Find the string "Context" in the data, and copy out each line that has it.

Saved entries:
——————————

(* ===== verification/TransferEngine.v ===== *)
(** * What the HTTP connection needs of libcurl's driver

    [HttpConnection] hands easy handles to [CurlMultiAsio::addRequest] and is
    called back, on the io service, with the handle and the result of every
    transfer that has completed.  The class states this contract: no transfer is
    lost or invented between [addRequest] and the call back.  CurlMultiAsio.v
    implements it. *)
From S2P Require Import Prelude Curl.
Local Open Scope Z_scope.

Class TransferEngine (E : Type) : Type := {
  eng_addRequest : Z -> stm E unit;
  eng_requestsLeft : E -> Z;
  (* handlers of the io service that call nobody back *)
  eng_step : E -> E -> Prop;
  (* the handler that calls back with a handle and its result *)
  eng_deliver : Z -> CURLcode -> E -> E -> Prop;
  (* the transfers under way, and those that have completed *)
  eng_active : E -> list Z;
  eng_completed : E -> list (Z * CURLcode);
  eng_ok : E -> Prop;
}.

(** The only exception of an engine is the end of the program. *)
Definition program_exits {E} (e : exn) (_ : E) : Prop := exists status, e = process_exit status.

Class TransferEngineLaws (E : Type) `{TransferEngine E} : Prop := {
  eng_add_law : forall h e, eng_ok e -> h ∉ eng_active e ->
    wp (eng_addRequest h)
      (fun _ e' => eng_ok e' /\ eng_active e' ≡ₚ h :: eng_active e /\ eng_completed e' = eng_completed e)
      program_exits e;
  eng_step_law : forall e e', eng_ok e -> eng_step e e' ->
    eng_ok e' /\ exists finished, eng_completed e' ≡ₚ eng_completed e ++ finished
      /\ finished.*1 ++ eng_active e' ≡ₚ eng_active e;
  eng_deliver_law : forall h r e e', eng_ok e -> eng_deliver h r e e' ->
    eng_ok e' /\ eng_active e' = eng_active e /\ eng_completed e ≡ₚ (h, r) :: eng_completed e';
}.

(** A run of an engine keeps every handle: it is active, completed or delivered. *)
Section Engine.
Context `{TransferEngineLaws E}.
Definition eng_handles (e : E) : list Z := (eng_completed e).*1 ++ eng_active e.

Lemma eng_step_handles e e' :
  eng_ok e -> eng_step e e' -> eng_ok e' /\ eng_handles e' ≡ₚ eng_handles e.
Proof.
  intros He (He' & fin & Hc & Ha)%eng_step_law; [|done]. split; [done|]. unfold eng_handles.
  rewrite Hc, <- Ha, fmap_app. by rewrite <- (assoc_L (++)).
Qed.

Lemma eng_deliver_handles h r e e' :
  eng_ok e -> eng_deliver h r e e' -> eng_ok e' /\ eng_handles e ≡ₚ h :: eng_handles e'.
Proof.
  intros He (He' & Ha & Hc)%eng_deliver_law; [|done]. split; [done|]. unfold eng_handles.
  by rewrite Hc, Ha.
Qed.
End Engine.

——————————

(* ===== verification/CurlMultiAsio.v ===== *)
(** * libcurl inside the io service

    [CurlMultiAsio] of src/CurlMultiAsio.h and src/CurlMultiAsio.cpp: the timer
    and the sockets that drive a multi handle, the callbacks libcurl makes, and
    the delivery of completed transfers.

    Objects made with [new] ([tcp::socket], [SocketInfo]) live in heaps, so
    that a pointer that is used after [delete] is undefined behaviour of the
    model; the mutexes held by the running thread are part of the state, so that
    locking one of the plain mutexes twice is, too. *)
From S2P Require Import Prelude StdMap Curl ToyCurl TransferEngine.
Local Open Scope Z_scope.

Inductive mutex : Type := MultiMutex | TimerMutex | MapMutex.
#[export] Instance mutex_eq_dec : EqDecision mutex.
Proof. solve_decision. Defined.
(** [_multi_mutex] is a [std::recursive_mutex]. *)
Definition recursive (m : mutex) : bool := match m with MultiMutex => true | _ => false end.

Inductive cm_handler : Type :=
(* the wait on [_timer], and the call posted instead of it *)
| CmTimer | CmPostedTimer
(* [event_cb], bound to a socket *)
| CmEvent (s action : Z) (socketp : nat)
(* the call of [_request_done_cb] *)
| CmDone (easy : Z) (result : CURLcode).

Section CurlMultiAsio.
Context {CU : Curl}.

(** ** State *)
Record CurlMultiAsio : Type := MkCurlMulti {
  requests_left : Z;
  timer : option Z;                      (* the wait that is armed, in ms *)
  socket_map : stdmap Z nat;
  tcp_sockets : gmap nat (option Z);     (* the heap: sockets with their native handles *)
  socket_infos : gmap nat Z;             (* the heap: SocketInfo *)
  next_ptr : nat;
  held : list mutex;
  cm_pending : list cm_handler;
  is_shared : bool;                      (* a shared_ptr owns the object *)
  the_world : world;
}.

——————————

_Answer to this task_
Context `{TransferEngineLaws E}.
Context {CU : Curl}.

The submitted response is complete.